Two phenylcarbenes, chlorophenylcarbene (CPC) and trifluoromethylphenylcarbene (TFPC), were generated by jet. ash pyrolysis of diazirine precursors. Their photoionisation was studied by photoelectron-photoion coincidence spectroscopy using synchrotron radiation. For CPC we determined an adiabatic ionisation energy (IE) of 8.15 eV and a vertical IE of 9.3 eV. For TFPC we obtained an adiabatic IE of 8.47 eV and a vertical IE of 8.95 eV. The photoelectron spectra are broad and unstructured due to a large increase in the angle between the phenyl group, carbene centre and the substituent (Cl or CF3).
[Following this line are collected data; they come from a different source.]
Lemma childHovered_step index ptr m :
  Active m -> validEvent m (ChildHovered index ptr) ->
  exists m',
    childHovered redraw index ptr m = Some m' /\ (Active m' \/ Closed m').
Proof using redraw_activePath.
  intros HA (item0 & Hcenter & Hrange).
  pose proof HA as
    (Hid & t & center & item & Ht & Hchain & Hc & Hpath & Hitem & Hst).
  rewrite (centerItem_Active m t center Ht Hc), Hitem in Hcenter.
  injection Hcenter as <-.
  destruct m as [mid pm dc chain [[t0 d0]|] eff]; [|done].
  simpl in Ht, Hc, Hid, Hchain. injection Ht as ->.
  (* The state of the center item. *)
  set (t1 := if index =? -1
             then alterItem (setState CENTER_HOVERED (Some (-1))) center t
             else alterItem (setState CENTER (Some index)) center t).
  assert (H1 : onActivePath t1 center /\ exists item1,
    getItem t1 center = Some item1 /\ isCenter (mi_state item1) /\
    length (mi_children item1) = length (mi_children item)).
  { unfold t1. destruct (index =? -1); (split;
      [apply onActivePath_setState_other; [done | apply no_prefix_of_self]|]);
      (eexists; split; [by apply getItem_setState_same|]);
      simpl; split; [by right | done | by left | done]. }
  destruct H1 as (Hp1 & item1 & Hi1 & Hs1 & Hl1).
  (* The state of its parent. *)
  set (t2 := match chain !! 1%nat with
             | Some parent => alterItem (setState PARENT None) parent t1
             | None => t1
             end).
  assert (H2 : onActivePath t2 center /\ exists item2,
    getItem t2 center = Some item2 /\ isCenter (mi_state item2) /\
    length (mi_children item2) = length (mi_children item)).
  { unfold t2. destruct chain as [|c0 [|c1 chain']]; simpl; [done| eauto |].
    injection Hc as ->.
    destruct (parent_on_chain t center c1 chain' Hchain Hpath)
      as (Hne & _).
    split; [apply onActivePath_setState_parent; [done | by left]|].
    destruct (getItem_setState_other PARENT None c1 t1 center _
                (not_eq_sym Hne) Hi1) as (item2 & Hi2 & Hs2 & _ & Hl2).
    exists item2. rewrite Hs2, Hl2. eauto. }
  destruct H2 as (Hp2 & item2 & Hi2 & Hs2 & Hl2).
  unfold childHovered, tree. simpl. rewrite Hc. simpl. rewrite Hitem. simpl.
  fold t1. fold t2.
  destruct (button1 ptr && (0 <=? index)) eqn:Hdrag.
  - (* The hovered child is dragged. *)
    apply andb_true_iff in Hdrag as [_ Hpos]. apply Z.leb_le in Hpos.
    rewrite Hi2. simpl.
    destruct (nthZ_lt (mi_children item2) index) as [childItem Hchild];
      [lia|].
    rewrite Hchild. simpl.
    set (child := center ++ [Z.to_nat index]).
    set (t3 := alterItem (setState CHILD_DRAGGED None) child t2).
    assert (Hp3 : onActivePath t3 center).
    { apply onActivePath_setState_other; [done|].
      apply no_prefix_of_parent. }
    destruct (getItem_setState_other CHILD_DRAGGED None child t2 center _
                (prefix_snoc_ne center child (Z.to_nat index)
                   (reflexivity _)) Hi2)
      as (item3 & Hi3 & Hs3 & _).
    destruct (redraw_center t3 center _ Hp3 Hi3) as (Hp4 & c4 & Hc4 & Hs4).
    { by rewrite Hs3. }
    eexists. split; [reflexivity|]. left. split; [done|].
    exists (redraw t3), center, c4. simpl. by repeat split.
  - destruct (redraw_center t2 center _ Hp2 Hi2) as (Hp4 & c4 & Hc4 & Hs4);
      [done|].
    eexists. split; [reflexivity|]. left. split; [done|].
    exists (redraw t2), center, c4. simpl. by repeat split.
Qed.
(* ===== verification/Prelude.v ===== *)
(** * Verification of OpenAirCast

    OpenAirCast streams the audio of a Windows machine to AirPlay 2 receivers.
    This library models the parts of the program that decide things, and
    proves what makes them correct.

    ** The program and its parts

    The desktop shell ([src/apps/openaircast/src/app]) is an actor: a queue of
    [AppEvent]s is folded into one [AppState] by the pure function [reduce];
    every transition yields commands for the backend ([AppEffect]) and tells
    whether the published [UiSnapshot] changed.  The backend
    ([src/apps/openaircast/src/backend]) keeps one lifecycle per receiver and
    decides when a failed receiver is retried; its session supervisor owns the
    one live AirPlay transport and replaces it generation by generation.  Below
    it, the AirPlay crates ([src/crates]) carry the protocol: pairing (TLV8
    messages, pair-setup, pair-verify, the encrypted control channel), RTSP requests,
    responses and sessions, feature flags, audio formats, NTP and PTP clocks,
    the sender's frame buffer, RTP packets and their retransmission.

    ** Files

    - [Prelude]: record update, [Result], machine integers, byte order, sorting,
      chunking, shared automation.
    - [Float32]: single precision on the Standard Library's [SpecFloat].
    - [AppState], [HardwareCheck], [Reducer]: the data model of [state.rs],
      [event.rs], [effect.rs], [live_diagnostics.rs]; the guards of the audible
      listening check ([hardware_check.rs]); every handler of [reducer.rs], the
      dispatch, the observer of the check, and start-up ([initial_state]).
    - [Snapshot]: the projection [UiSnapshot::from_state] and the event loop
      [run_actor] of [app_handle.rs].
    - [ReducerInv], [ReducerFacts], [ReducerTrace]: invariants and frame lemmas,
      first per handler and through the observer, then the selection and the
      check, then along event queues.  [ReducerProps] holds the theorems.
    - [Preferences], [Executor]: the settings file with its worker thread
      ([preferences.rs]), and the effect executor with the shutdown coordinator
      ([app/mod.rs]) as threads that interleave with the actor.
      [ExecutorProps]: their theorems (its module [ReducerSettings] follows a
      save request through the reducer).  The module [Frames] of [Executor]:
      how snapshots and window effects reach the window ([app_handle.rs]).
    - [Model], [Recovery], [RecoveryProps], [Machine]: [backend/model.rs] and
      [backend/recovery.rs]: receiver identities and storage keys, the retry
      ladder with its floating-point jitter, per-receiver bookkeeping, the
      limiter of rejoin restarts, the receiver state machine.
    - [Tlv]: [airplay-crypto/src/tlv.rs].  [Features], [Codec]:
      [airplay-core/src/features.rs] and [codec.rs].
    - [Buffer], [Jitter], [Rtp], [RtpSender], [RtpSenderProps]:
      [airplay-audio/src/buffer.rs], [diagnostics.rs] and [rtp.rs].
    - [Wire], [Text]: shared by the protocol files: slices and signed reads of
      byte strings with the class [WireFormat] of fixed-size encodings; Rust
      strings as code points with UTF-8, lines, trimming and numbers.
    - [Clock], [TimingDiag], [Ntp]: [airplay-timing/src/clock.rs],
      [diagnostics.rs], [ntp.rs].
    - [PtpWire], [PtpTracker], [PtpClient]: [airplay-timing/src/ptp.rs]: its
      messages, the measurement tracker with the flow that yields mastership
      ([run_bmca_yield_flow_state]), and the client, master and slave roles.
      [PtpTrackerProps] holds the invariant of the flow.
    - [ControlCipher], [CipherProps]: [airplay-crypto/src/chacha.rs] over the
      class [Aead].
    - [Rtsp], [RtspProps], [RtspSession]: [airplay-rtsp/src]: requests,
      responses, the connection; the two session machines and the SDP text.
    - [PairVerify], [PairVerifyProps], [Pairing]: [airplay-pairing/src]:
      [pair_verify.rs] over the class [Curves], [channel.rs], [controller.rs].
    - [PairSetup], [PairSetupProps]: SRP-6a ([airplay-crypto/src/srp.rs])
      over the class [Sha512], pair-setup with its transient form
      ([airplay-pairing/src/pair_setup.rs]) and the accessory its tests use.
      [PairingSession] and its module [PairingSessionProps]: the FairPlay frames
      ([fairplay.rs]) and the session over all four exchanges ([session.rs]).
    - [Supervisor], [SupervisorProps], [SupervisorPolicy]:
      [backend/session.rs]: the supervisor loop over the class
      [SessionTransport], its protocol automaton, and its policies.
    - [DiagRing], [Calibration]: [diagnostics/ring.rs] with the event values of
      [diagnostics/snapshot.rs], and [calibration.rs].
    - [Device], [TxtParser], [Browser]: receiver metadata
      ([airplay-core/src/device.rs]), the TXT records and the service index of
      [airplay-discovery/src].  [Discovery]: the browse supervisor of
      [backend/discovery.rs].  [Inventory] composes the three with the
      controller's copy of the inventory.
    - [Group], [GroupConnect], [GroupConnectProps]: [airplay-client/src/group.rs]
      and the group half of [client.rs]: membership, primary choice, delays,
      and the whole best-effort connect.
    - [Persistence]: the state file of [backend/persistence.rs] (two schemas,
      quarantine, atomic replacement) behind the class [StateStore] of
      operations and its laws [StateStoreOk].
    - [Backend], [Controller]: the published snapshot and its commands
      ([backend/model.rs], [event.rs], [command.rs], [listening_check.rs]) and
      the whole [ControllerActor] of [backend/controller.rs]: restore, one
      function per handler, the drain of a batch, the timers, the main loop.
    - [ControllerSteps]: the handlers decomposed into labelled primitive steps,
      so that an invariant is checked once per label.  [ControllerProps],
      [ControllerRestart], [ControllerTimers], [ControllerBatch] hold the
      theorems, [ControllerRuns] the concrete runs behind the findings.
    - [ClientDiag], [Registry], [RegistryProps]: the diagnostics sources of
      [airplay-client/src/diagnostics.rs] and the registry worker with its
      session tracker ([diagnostics/registry.rs], [diagnostics/snapshot.rs]).
    - [Handle], [Bridge]: the command queue with its receipts
      ([backend/command.rs]) and [backend_bridge]: the projection of snapshots
      into shell events, the port, and the loop of the bridge thread as steps
      that interleave with the shell's thread and the backend.
      [BridgeProps], [BridgeRuns], [BridgeKeys] hold the theorems.
    - [Transport]: the adapter between the supervisor and the AirPlay client
      ([backend/transport.rs], the event feed of [airplay-client/src/events.rs]):
      an instance of [SessionTransport] over the class [AirPlayClient], which
      the client of [GroupConnect] instantiates; every await lets other threads
      act.
    - [LivePcm]: the live queue and its decoder
      ([airplay-audio/src/live_decoder.rs]), and the conversion, meter and
      bridge thread of [backend/capture.rs] with [backend/listening_tone.rs].
    - [NetworkMonitor]: the coalescing of interface notifications and the
      fingerprint of the local bindings ([backend/network.rs]).

    ** How code becomes definitions

    A handler [fn h(state: &mut AppState, ..) -> (Vec<AppEffect>, bool)] is a
    function to the new state, the effects and the flag.  Errors are [Result]
    or [option] values; a Rust panic (division by a channel count of zero, a
    negative duration) is [None].  Integers are [Z] with their wrap-around or
    saturation written out; the release profile sets no overflow checks, so
    [+=] wraps.  [f32] and [f64] are IEEE values of [SpecFloat], so equality
    tests distinguish NaN as the derived [PartialEq] does.  A [HashSet] or
    [BTreeMap] keyed by identities is a [gset] or [gmap]; where the source
    iterates in key order the model sorts.  Shared atomic counters are part of
    the modelled state and are read when a snapshot is taken.

    Code outside the repository is a parameter: [to_lowercase] (Unicode case
    mapping, used to break ties when the hotkey picks a receiver), the packet
    cipher, and the operating system's answer to a datagram ([send_to], of
    which only one documented fact is assumed, that success on a non-empty
    datagram means bytes were taken).  Library cryptography enters through three
    classes whose laws are its documented behaviour: [Aead] (opening undoes
    sealing and accepts nothing else), [Curves] (key agreement commutes,
    signatures verify, digests have their length) and [Sha512] (64 bytes); that
    the group of SRP has a prime modulus is a hypothesis of the theorems that
    need it; each has a concrete
    instance under which the theorems that use it are evaluated.  Loops that
    wait on several events ([select!]) are step functions of an input that says
    what is ready, and theorems quantify over all sequences of inputs.

    ** What the theorems show

    - Shell: the last published snapshot always equals the projection of the
      current state; reachable states are consistent; the audible tone, a
      positive verdict, a session start and a shutdown only happen when they
      may; stale backend reports change nothing; discovery merging, start
      targets, group requests, settings writes and volume commands are exact.
      What the user set is there again after a quit and a restart; a quit
      closes the application once and within its budgets, whatever the services
      answer; no publication and no window effect is missed by the window.
    - Network: published edges are a settle period apart, tell truthfully
      whether the bindings moved, and no notification is forgotten.
    - Recovery: delays are exact whole percentages of the ladder; attempts are
      forgiven only after sixty healthy seconds; rejoin restarts are at least
      thirty seconds apart; the machine's row and fields agree, and exactly
      which operations it rejects.
    - Supervisor: whatever the interleaving, the calls on starts and
      transports and the published edges follow the session protocol (never two
      transports, generations only grow, nothing survives the end); the newest
      reconcile of a batch wins; the probe policy is the documented one; audio
      is released only under the newest levels; cancellation ends in one round.
    - Protocol: TLV8, RTP packets, feature strings and storage keys round-trip;
      the TLV8 and PTP record parsers accept exactly the well-framed inputs;
      PTP time stamps are exact.
    - Control channel: what is sealed opens in order, nothing else is accepted,
      no nonce repeats before the counter does; an RTSP exchange over it is
      exact in both directions, and any printed response is parsed back.
    - Pairing: with an honest accessory pair-verify completes and both sides
      hold the same keys; an accepted second message came from a holder of the
      agreed secret and a matching signature; the identity file round-trips.
      With the same PIN on both sides pair-setup completes with one SRP secret;
      whatever a peer sends, it completes only after a proof of that secret
      and, outside the transient mode, a signed identity; the keys a pairing
      session holds come from such an exchange or from a pair-verify, and a
      transient session hands out the keys the accessory derives.
    - Clocks: NTP and PTP exchanges measure the offset of two clocks up to half
      the path asymmetry; a published PTP state always stems from one matched
      exchange with the currently announced clock, and a clean exchange is
      published; the group master's schedule is exact.
    - Transport: audio is released only when every member has accepted the
      level that is then current; a failed start leaves no client connected;
      every failed send is handed out, queued or counted as lost.
    - Live PCM: packets have the size asked for and keep the samples in order;
      the queue delivers what the bridge forwarded in order, and the drop count
      covers every evicted frame; at most one tone is requested or playing.
    - Sessions: a playing session holds exactly the negotiated ports.
    - Backend controller: nothing durable is published before it is saved, and
      what was published survives a restart; a Stop stays stopped; a suspended
      machine reconciles nothing until the settle timer fires; generations
      strictly increase; a drain keeps exactly the last command of each kind
      and answers each receipt once; no timer arm can spin; the launch policy
      acts at most once.
    - Discovery: only a missing identity rejects a record; the service index
      holds exactly the live services; what the supervisor sends lets its
      consumer rebuild the inventory; announced receivers are shown; a network
      change keeps the rows as unknown.
    - Groups: a best-effort connect accounts for every receiver and leaves no
      connection behind; the primary does not depend on the order of the
      request; the delays of a session differ exactly as tuned.
    - Diagnostics: a reader of the event ring holds the log except the gaps it
      was told about; every client event is drained once, waits, or was
      evicted from a full sink, also when it is recorded during a drain; the tracker opens and closes sessions in brackets; the registry
      shows the running session with the health its history implies.
    - Bridge: the shell receives what the bridge produced, in order, each event
      once; after a pass is delivered it was told what the snapshot says;
      every group request is answered once; the first answer to a press of
      Stop is that the session stopped, and to a press of Start never that it
      stopped or restarts; an endpoint key means the same
      endpoint for ever, and nothing the shell is told depends on the raw
      endpoint identifiers.
    - Audio path: the frame buffer refines a bounded FIFO and its diagnostics
      are truthful; the packet history serves exactly the last 512 packets;
      every retransmit slot is accounted for; transport counters add up;
      jitter statistics cover exactly the last 1024 samples.

    ** Bounds and fuel

    [Tlv.parse] runs on the input length plus one: a record consumes at least
    two bytes ([Tlv.parse_fuel] shows this is always enough).  [chunks] runs on
    the list length.  [Features.hex_fuel] prints with sixteen digits, enough
    for 64 bits.  [PtpWire.parse_tlvs], [ControlCipher.encrypt] and [decrypt],
    and the encrypted reader of [Rtsp] run on the input length: every round
    takes at least one byte, and their theorems give the result, not only a
    bound.  The eviction loop of [LivePcm.try_send_latest] runs once
    ([LivePcm.try_send_latest_spec]), its collecting loop once per queued frame.  [Rtsp.read_head] returns [None] while it is still running, which
    [RtspProps.head_reader_never_sees_eof] shows happens at the end of the
    stream.  Theorems about counters that could only be violated by
    overflowing 64 bits state that bound as a hypothesis.

    ** What is not modelled

    Threads, sockets, WASAPI capture, the egui views, localisation, the file
    system below the state file and mDNS browsing are effects at the edge of the
    modelled code.  The
    wall-clock bound around stopping a transport is not timed, since its
    outcome is ignored.  Property lists and the codecs call into
    libraries.  The streamer's pacing loop,
    single-receiver connections, the capture supervisor with its endpoints and
    the support export are pure enough to be modelled and are the next parts to add. *)

From stdpp Require Export base tactics decidable countable gmap list strings sorting.
From Stdlib Require Export ZArith Lia.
The geometry change upon ionisation is more pronounced for CPC. Being a singlet arylcarbene, CPC is more strongly bent in the neutral ground state than the triplet TFPC. In addition, the bond between the carbenic centre and the chlorine atom shortens upon ionisation, because the radical cation is stabilised by the non-bonding electrons of the Cl through a mesomeric effect. The photoionisation and dissociative photoionisation of the diazirine precursors are also explored. The CPC precursor, 3-chloro-3-phenyldiazirine, undergoes complete dissociative photoionisation and only the CPC+ fragment is observed above 8.8 eV. For 3-trifluoromethyl-3-phenyldiazirine some molecular ions can be observed above 9.05 eV. However, dissociative photoionisation also sets in right at the ionisation threshold. A fit to the data yields an appearance energy of AE (0 K) approximate to 9.27 eV.